Questo bug etico si amplifica a causa dell’illusione di autorevolezza che i chatbot sono abili a generare. Esperimenti hanno dimostrato che i motori di ricerca basati sull’AI forniscono risposte non corrette in una percentuale allarmante dei casi, spesso attribuendo citazioni a fonti sbagliate o inventate, ma lo fanno con un tono di assoluta sicurezza. È proprio questo linguaggio perentorio a mascherare la fallibilità del modello e a rendere il contenuto, per quanto errato o basato su studi invalidati, immediatamente plausibile e convincente agli occhi dell’utente non specializzato.

Le conseguenze di questa falla sono particolarmente pericolose quando l’AI viene interpellata su questioni delicate, come la salute. Sebbene si scherzi sulla pericolosità delle autodiagnosi fatte su Internet, oggi la minaccia è amplificata dalla crescente tendenza a utilizzare chatbot per ottenere indicazioni su sintomi, trattamenti o evidenze mediche. Un’indagine specifica sull’imaging del cancro ha rivelato che ChatGPT di OpenAI citava articoli ritirati sul tema in almeno il dieci per cento dei casi quando rispondeva a domande cliniche, senza alcuna indicazione sul fatto che si trattasse di pubblicazioni scientificamente non attendibili.
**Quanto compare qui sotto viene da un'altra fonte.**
(* ===== verification/InternalAPI.v ===== *)
(** * main-api's internal endpoints, over the wire

    The implementation of [MainAPI]: a POST is routed by main-api's router,
    its body decoded within the handler's limit, the handler run, and its
    answer rendered. *)

From S2P Require Import Prelude GoStrings Proto Db Queries Http Auth AuthHandlers Router NodeRepo SSHTicket TicketEndpoint AgentAuth Wire MuxServer.
From Stdlib Require Import Ascii.

#[local] Open Scope string_scope.
#[local] Open Scope list_scope.
#[local] Open Scope go_scope.

#[export] Instance sshTicketRequest_plain : Plain sshTicketRequest :=
  fun r => valid_utf8 (tr_SubdomainPrefix r) && valid_utf8 (tr_SSHKeyFingerprint r).
#[export] Instance Signed_plain : Plain Signed :=
  fun s => valid_utf8 (sg_Payload s) && valid_utf8 (sg_Signature s).

(** The request of a client in ssh-proxy. *)
Definition proxy_request (authorization : string) : Request :=
  {| rq_RemoteAddr := ""; rq_XForwardedFor := ""; rq_Authorization := authorization; rq_Cookie := None |}.

Definition path_segments (path : string) : list string := tail (Split path "/").

Section internal_api.
Context `{UUIDLib, Bcrypt, TicketJSON}.
Context `{JSON AgentAuth.request, JSON wireResponse, JSON sshTicketRequest, JSON Signed, JSON error_body}.

(** How main-api is wired; [fresh], [now1], [now2] are the random draw and the
    clock readings of the request. *)
Variables (rs : Routers) (deps : SSHTicketDeps) (fresh : string) (now1 now2 : Time).

Definition not_found_page : Z * string := (StatusNotFound, "404 page not found" +:+ newline).

Definition serve (path authorization body : string) : ST AuthState (Z * string) :=
  match NewRouter rs (proxy_request authorization) None "POST" (path_segments path) with
  | Run AgentAuth _ _ => a <- ServeHTTP now1 now2 "POST" (decode_body 1024 body) ;; ret (render a)
  | Run SSHTicket _ _ => a <- onAuthPg (SSHTicketHandler deps fresh now1 (decode_body 1024 body)) ;; ret (render a)
  | Answer st code msg => ret (render (WriteError st code msg : Resp Signed))
  | Run _ _ _ | MuxNotFound | MuxRedirect => ret not_found_page   (* not the routes of the two paths *)
  end.

Definition main_api : MainAPI AuthState := {|
  api_post path authorization body := a <- serve path authorization body ;; ret (Ok a)
|}.

(** ** Routing *)

Lemma route_agent_auth authorization :
  NewRouter rs (proxy_request authorization) None "POST" (path_segments "/internal/agent-auth") =
  match rs_internal rs with
  | None => MuxNotFound
  | Some (aa, token) =>
      if bearer_ok token (proxy_request authorization)
      then if aa then Run AgentAuth [] None else MuxNotFound
      else Answer StatusUnauthorized "unauthenticated" "invalid or missing internal bearer token"
  end.
Proof.
  change (path_segments "/internal/agent-auth") with ["internal"; "agent-auth"].
  unfold NewRouter, NewInternalRouter, RequireInternalToken. simpl.
  destruct (rs_internal rs) as [[[] token]|]; [| |done]; by destruct (bearer_ok token _).
Qed.

Lemma route_ssh_ticket authorization :
  NewRouter rs (proxy_request authorization) None "POST" (path_segments "/internal/ssh-ticket") =
  match rs_internal rs with
  | None => MuxNotFound
  | Some (_, token) =>
      if bearer_ok token (proxy_request authorization) then Run SSHTicket [] None
      else Answer StatusUnauthorized "unauthenticated" "invalid or missing internal bearer token"
  end.
Proof.
  change (path_segments "/internal/ssh-ticket") with ["internal"; "ssh-ticket"].
  unfold NewRouter, NewInternalRouter, RequireInternalToken. simpl.
  destruct (rs_internal rs) as [[aa token]|]; [|done]. by destruct (bearer_ok token _).
Qed.

(** ** Answers with status 200 *)

Lemma render_200 `{JSON A} (r : Resp A) body :
  (forall st code msg, r = WriteError st code msg -> st <> StatusOK) -> (forall st, r = WriteHeader st -> st <> StatusOK) ->
  render r = (StatusOK, body) ->
  exists a, r = WriteJSON StatusOK a /\ body = match json_text a with Ok raw => raw +:+ newline | Err _ => "" end.
Proof.
  intros He Hh. destruct r as [st code msg|st a|st]; cbn [render]; intros [= -> <-].
  - by destruct (He StatusOK code msg).
  - eauto.
  - by destruct (Hh StatusOK).
Qed.

Lemma ServeHTTP_not_200 n1 n2 method b s st code msg :
  (ServeHTTP n1 n2 method b s).1 = WriteError st code msg -> st <> StatusOK.
Proof.
  unfold ServeHTTP. destruct (negb _); [by intros [= <- _ _]|]. destruct b as [m|m|req]; [by intros [= <- _ _]..|].
  destruct (uuid_Parse _) as [u|]; [|by intros [= <- _ _]].
  destruct (String.eqb _ _); [by intros [= <- _ _]|]. rewrite (bind_eq (S := AuthState)).
  destruct (lookup _ _ _ _) as [[v|] s']; [done|by intros [= <- _ _]].
Qed.

Lemma ServeHTTP_no_header n1 n2 method b s st : (ServeHTTP n1 n2 method b s).1 <> WriteHeader st.
Proof.
  unfold ServeHTTP. destruct (negb _); [done|]. destruct b as [m|m|req]; [done..|].
  destruct (uuid_Parse _) as [u|]; [|done]. destruct (String.eqb _ _); [done|].
  rewrite (bind_eq (S := AuthState)). by destruct (lookup _ _ _ _) as [[v|] s'].
Qed.
End internal_api.
(** The text of a uuid is ASCII. *)
Class UUIDText `{UUIDLib} : Prop := uuid_valid u : valid_utf8 (uuid_String u) = true.

Definition utf8_view (v : NodeAuthInfo) : bool := valid_utf8 (na_AccessPolicy v) && valid_utf8 (na_AgentVersion v).

(** Postgres stores UTF-8, and the cache what was read from it. *)
Definition utf8_nodes (s : AuthState) : Prop :=
  (forall u n, db_nodes (pg_db (as_pg s)) !! u = Some n -> utf8_view (auth_info n u) = true) /\
  (forall k e, ac_cache (as_cache s) !! k = Some e -> utf8_view (ce_view e) = true).

(** main-api vouches for a token at this moment: from its cache, or because an
    active token of an existing node matches. *)
Definition vouched `{Bcrypt} (now : Time) (key : UUID * string) (view : NodeAuthInfo) (s : AuthState) : Prop :=
  probe now key (as_cache s) = Some view \/
  active_match (pg_db (as_pg s)) key /\
  exists n, db_nodes (pg_db (as_pg s)) !! key.1 = Some n /\ view = auth_info n key.1.

Section endpoint.
Context `{UUIDLib, Bcrypt}.

Lemma NodeAuthView_Ok id s view :
  (NodeAuthView id s).1 = Ok view -> exists n, db_nodes (pg_db s) !! id = Some n /\ view = auth_info n id.
Proof.
  unfold NodeAuthView. rewrite (bind_eq (S := Pg)). destruct (exec _ s) as [[row|e] s1] eqn:E1; [|done].
  apply exec_Ok in E1 as [E1 _]. unfold nodeAccessPolicy, query_one in E1.
  destruct (db_nodes (pg_db s) !! id) as [n|] eqn:En; [|done]. simpl in E1. injection E1 as <- Hd.
  simpl. rewrite bindR_eq, wrapErr_eq. destruct (exec _ s1) as [[full|e] s2] eqn:E2; [|done].
  apply exec_Ok in E2 as [E2 _]. unfold getNode, query_one in E2. rewrite <- Hd, En in E2. simpl in E2.
  injection E2 as <- _. intros [= <-]. eauto.
Qed.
Il problema non risparmia nemmeno gli strumenti dedicati ai ricercatori, come software pensati appositamente per l’analisi della letteratura scientifica. Ciò dimostra che la soluzione non è semplice né immediata. A complicare il quadro contribuiscono fattori esterni, come l’assenza di un sistema uniforme di segnalazione delle ritrattazioni – si contano oltre un centinaio di espressioni e motivazioni diverse – che rende estremamente difficile per gli sviluppatori di AI automatizzare il processo di identificazione e filtraggio. A questo si aggiunge un paradosso etico: mentre le tech company spendono ingenti somme per ottenere l’accesso ai database accademici per addestrare i loro modelli (talvolta senza il consenso degli autori), l’AI finisce poi per minare la credibilità di quello stesso corpus scientifico.

La diffusione dell’AI nei processi informativi è un dato di fatto e il suo potenziale come strumento di supporto è innegabile. Tuttavia, il caso dei paper ritirati ribadisce con forza che la supervisione umana e il pensiero critico restano irrinunciabili, specialmente in settori ad alto rischio come la medicina. Delegare il giudizio a uno strumento artificiale, senza consultare e confrontare criticamente le fonti originali, espone al pericolo di consolidare false credenze o di prendere decisioni basate su dati scientificamente defunti.

Per evitare che i modelli linguistici diventino amplificatori di errori su larga scala, è indispensabile un nuovo patto di trasparenza tra la tecnologia e il mondo della ricerca. Ciò richiede un impegno su due fronti: da un lato, gli sviluppatori dei modelli IA devono integrare in modo proattivo liste aggiornate di materiali non più affidabili (come il database Retraction Watch) e adottare un linguaggio meno perentorio e più cauto nelle risposte generate; dall’altro, la comunità scientifica dovrebbe muoversi verso una standardizzazione più rigorosa delle notifiche di ritrattazione. Solo attraverso questa sinergia, l’AI potrà diventare una risorsa al servizio della ricerca della verità, capace di sostenere la scienza nella sua essenza più profonda: non l’infallibilità, ma la capacità di riconoscere, correggere e imparare dai propri errori.